■ **TASK PROMPT**:
Lines of the data that contain the word "result" are the ones to copy.

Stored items

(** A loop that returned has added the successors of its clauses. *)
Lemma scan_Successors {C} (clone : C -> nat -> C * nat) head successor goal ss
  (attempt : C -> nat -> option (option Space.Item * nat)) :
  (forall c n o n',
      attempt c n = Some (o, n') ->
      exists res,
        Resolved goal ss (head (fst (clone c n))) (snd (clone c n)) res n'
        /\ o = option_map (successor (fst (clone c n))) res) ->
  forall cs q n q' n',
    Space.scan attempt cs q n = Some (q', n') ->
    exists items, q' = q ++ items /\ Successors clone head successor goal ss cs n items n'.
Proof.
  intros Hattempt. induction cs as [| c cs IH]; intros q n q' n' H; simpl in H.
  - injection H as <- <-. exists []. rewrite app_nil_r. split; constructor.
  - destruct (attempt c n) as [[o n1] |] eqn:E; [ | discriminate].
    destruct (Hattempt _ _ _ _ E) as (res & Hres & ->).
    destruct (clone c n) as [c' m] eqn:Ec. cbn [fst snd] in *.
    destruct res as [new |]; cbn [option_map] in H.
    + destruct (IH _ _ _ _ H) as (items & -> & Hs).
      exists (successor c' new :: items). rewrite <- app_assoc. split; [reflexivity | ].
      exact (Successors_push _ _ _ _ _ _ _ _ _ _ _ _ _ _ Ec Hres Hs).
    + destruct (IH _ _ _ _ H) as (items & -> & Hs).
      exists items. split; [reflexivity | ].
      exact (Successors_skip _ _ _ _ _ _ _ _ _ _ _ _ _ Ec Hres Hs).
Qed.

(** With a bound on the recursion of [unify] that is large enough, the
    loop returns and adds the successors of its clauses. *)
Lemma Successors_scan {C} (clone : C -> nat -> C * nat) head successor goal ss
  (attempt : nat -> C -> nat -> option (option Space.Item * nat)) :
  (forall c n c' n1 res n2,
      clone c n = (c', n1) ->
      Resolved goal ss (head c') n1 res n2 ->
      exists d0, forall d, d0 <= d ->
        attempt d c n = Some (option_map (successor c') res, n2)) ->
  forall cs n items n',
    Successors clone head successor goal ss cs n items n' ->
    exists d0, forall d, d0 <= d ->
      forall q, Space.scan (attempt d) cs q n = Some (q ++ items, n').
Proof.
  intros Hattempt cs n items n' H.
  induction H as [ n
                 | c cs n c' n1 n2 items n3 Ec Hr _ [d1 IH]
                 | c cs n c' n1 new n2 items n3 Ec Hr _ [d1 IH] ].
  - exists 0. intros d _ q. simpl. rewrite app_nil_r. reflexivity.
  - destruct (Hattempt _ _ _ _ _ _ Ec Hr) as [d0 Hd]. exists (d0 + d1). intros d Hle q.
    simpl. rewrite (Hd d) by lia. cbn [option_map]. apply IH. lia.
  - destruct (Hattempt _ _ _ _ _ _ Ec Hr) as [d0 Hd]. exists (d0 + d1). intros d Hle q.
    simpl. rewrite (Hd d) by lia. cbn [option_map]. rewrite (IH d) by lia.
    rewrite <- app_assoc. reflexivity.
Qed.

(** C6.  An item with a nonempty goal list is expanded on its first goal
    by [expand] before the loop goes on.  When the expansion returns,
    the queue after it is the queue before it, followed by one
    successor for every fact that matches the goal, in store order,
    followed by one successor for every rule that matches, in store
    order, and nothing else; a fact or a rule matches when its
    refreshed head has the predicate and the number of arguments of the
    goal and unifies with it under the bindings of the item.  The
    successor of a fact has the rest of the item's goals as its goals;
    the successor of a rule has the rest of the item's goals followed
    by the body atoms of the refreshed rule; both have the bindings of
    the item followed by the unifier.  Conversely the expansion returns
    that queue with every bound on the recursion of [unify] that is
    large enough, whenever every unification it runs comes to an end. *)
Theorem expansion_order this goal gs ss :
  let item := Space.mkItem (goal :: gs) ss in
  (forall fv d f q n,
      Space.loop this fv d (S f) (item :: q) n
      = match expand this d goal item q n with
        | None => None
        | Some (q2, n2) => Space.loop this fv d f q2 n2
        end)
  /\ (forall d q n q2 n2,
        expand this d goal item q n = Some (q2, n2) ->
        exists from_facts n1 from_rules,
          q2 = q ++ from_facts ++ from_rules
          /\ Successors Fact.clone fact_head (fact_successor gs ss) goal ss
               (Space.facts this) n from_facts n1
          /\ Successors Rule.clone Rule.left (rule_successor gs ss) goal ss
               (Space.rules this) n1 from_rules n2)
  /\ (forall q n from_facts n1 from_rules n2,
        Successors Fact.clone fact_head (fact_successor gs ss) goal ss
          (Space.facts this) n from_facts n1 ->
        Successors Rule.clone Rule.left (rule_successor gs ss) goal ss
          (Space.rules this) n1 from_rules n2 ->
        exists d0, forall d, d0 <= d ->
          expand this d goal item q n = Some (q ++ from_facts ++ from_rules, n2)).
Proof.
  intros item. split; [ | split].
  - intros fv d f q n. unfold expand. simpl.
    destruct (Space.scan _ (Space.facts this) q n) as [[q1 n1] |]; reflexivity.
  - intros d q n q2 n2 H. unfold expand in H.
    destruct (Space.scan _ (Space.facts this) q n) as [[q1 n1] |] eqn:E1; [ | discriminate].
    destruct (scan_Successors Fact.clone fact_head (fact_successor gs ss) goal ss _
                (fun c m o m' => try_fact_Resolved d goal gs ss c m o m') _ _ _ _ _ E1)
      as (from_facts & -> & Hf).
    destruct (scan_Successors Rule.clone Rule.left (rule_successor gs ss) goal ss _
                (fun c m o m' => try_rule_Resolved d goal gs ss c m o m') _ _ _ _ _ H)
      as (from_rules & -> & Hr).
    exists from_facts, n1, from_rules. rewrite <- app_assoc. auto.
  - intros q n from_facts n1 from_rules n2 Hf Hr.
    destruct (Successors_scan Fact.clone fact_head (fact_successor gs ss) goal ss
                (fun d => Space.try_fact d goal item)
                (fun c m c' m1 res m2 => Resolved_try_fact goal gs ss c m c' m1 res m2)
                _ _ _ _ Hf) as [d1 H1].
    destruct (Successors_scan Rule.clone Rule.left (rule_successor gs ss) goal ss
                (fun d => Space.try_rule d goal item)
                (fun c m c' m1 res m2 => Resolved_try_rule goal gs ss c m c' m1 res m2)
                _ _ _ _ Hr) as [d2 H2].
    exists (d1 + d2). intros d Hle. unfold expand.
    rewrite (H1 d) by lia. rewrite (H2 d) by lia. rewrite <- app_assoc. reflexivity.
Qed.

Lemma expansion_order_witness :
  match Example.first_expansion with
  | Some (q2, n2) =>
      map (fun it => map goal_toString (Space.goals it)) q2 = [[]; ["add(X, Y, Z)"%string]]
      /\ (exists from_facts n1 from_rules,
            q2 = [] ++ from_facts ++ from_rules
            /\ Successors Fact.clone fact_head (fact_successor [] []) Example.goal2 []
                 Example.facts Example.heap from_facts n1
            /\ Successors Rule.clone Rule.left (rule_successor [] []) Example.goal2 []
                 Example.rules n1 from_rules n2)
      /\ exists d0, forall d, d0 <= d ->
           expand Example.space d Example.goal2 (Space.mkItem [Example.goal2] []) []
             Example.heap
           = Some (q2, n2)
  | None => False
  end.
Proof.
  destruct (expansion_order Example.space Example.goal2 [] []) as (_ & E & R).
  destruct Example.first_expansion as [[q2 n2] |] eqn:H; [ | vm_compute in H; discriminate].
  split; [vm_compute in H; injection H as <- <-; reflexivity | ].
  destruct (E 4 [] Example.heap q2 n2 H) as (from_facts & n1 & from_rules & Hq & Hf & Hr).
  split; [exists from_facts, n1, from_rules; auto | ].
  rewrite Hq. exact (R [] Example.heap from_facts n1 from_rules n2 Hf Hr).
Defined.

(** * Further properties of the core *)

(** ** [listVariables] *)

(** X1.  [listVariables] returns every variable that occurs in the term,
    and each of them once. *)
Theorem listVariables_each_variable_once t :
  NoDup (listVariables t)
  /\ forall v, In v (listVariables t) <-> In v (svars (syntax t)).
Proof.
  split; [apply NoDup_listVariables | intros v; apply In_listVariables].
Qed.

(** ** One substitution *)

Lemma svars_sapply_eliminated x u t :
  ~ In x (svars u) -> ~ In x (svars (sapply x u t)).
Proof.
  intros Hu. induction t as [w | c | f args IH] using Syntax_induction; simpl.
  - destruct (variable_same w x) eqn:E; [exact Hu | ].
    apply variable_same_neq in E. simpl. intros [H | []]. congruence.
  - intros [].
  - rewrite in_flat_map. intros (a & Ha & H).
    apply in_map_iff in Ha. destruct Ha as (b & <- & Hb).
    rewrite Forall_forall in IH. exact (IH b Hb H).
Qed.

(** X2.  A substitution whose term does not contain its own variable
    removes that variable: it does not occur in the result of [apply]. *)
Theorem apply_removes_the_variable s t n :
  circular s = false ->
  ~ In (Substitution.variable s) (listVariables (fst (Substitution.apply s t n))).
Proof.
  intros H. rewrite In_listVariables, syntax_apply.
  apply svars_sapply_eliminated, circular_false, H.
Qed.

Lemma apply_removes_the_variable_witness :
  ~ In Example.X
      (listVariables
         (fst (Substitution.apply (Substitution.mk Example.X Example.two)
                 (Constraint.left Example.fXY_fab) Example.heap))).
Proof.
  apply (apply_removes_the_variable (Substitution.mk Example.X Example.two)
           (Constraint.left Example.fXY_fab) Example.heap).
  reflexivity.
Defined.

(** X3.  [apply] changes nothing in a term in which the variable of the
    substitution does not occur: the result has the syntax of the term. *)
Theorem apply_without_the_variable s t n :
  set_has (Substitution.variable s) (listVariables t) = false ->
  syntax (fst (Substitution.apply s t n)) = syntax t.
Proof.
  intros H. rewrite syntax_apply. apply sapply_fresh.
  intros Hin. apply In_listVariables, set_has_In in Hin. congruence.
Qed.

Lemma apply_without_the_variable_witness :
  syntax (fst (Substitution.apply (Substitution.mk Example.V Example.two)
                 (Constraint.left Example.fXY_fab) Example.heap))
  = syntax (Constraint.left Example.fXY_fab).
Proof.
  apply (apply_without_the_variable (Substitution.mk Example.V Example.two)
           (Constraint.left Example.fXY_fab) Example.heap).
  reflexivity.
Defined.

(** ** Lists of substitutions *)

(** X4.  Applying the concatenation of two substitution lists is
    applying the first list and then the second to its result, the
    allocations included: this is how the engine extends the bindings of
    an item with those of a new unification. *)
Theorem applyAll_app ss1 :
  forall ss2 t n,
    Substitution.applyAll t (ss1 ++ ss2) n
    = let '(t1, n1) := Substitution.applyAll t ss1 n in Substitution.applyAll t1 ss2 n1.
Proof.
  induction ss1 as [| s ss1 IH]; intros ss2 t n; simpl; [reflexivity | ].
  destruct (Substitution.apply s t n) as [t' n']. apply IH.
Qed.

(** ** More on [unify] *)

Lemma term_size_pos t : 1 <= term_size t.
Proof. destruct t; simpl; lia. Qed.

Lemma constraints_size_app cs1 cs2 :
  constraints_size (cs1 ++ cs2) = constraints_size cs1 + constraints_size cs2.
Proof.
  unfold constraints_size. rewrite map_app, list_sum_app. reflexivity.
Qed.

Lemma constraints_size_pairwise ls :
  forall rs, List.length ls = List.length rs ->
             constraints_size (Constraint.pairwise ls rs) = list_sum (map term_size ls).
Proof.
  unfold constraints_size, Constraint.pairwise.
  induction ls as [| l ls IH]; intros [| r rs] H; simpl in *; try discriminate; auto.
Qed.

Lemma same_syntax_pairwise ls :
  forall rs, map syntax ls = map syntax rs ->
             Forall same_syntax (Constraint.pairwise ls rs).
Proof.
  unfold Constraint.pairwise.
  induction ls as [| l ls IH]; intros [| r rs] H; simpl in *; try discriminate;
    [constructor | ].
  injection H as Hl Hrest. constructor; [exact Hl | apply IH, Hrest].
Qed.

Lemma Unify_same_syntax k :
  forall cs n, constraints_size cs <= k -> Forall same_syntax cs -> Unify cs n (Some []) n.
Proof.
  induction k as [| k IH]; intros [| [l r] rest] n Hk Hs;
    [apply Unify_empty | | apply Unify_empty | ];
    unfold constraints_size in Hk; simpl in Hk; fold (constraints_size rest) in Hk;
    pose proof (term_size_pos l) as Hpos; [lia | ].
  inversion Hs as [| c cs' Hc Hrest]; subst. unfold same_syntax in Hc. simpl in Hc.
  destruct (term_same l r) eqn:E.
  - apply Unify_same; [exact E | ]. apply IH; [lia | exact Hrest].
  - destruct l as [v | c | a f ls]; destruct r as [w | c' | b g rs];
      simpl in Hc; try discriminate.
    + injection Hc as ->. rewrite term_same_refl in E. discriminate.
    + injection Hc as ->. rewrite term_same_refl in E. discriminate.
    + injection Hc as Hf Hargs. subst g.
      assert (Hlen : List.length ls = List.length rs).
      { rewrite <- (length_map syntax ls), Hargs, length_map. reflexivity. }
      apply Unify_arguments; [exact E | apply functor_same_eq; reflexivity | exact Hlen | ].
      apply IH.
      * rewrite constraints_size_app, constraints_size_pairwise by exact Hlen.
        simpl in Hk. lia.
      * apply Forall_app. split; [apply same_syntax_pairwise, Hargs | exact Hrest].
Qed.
==
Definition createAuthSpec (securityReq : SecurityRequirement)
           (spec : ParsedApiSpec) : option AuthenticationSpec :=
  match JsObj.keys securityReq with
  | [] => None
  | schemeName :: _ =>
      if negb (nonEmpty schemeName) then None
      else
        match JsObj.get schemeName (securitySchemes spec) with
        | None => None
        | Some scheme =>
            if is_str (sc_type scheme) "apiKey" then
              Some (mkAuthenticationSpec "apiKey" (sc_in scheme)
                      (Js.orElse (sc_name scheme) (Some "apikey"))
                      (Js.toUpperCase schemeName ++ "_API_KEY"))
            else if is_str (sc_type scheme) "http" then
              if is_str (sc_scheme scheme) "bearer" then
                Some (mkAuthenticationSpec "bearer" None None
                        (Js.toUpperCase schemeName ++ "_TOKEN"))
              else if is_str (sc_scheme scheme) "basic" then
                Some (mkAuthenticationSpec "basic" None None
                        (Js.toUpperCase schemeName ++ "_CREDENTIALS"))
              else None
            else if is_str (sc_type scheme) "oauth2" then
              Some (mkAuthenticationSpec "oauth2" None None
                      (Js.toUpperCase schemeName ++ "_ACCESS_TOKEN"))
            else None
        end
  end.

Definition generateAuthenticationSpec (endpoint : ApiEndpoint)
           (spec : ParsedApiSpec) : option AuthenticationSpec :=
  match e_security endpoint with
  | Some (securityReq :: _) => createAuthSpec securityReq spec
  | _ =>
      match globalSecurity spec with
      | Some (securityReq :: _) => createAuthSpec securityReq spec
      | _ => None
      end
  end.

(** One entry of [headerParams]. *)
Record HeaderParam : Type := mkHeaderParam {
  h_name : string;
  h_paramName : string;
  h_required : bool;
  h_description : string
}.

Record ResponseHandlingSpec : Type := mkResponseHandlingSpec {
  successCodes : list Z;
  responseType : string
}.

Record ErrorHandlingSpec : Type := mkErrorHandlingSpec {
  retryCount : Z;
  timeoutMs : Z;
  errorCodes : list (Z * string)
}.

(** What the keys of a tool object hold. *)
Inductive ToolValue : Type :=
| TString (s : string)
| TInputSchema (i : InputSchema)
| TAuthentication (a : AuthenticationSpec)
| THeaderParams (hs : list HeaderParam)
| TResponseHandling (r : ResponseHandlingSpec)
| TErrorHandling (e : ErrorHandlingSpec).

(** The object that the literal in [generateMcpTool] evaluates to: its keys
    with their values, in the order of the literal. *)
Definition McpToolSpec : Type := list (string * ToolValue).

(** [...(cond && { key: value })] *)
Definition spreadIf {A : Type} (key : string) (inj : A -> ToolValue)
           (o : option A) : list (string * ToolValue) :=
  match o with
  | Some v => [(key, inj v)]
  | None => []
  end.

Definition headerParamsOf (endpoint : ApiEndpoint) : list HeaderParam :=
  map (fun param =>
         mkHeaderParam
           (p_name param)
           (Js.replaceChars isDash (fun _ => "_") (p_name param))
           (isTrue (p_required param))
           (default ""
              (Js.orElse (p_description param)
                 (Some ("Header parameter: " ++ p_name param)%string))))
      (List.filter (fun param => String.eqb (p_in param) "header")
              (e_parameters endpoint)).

■ **RESPONSE TO THE EXERCISE**:
    removes that variable: it does not occur in the result of [apply]. *)
    substitution does not occur: the result has the syntax of the term. *)
    applying the first list and then the second to its result, the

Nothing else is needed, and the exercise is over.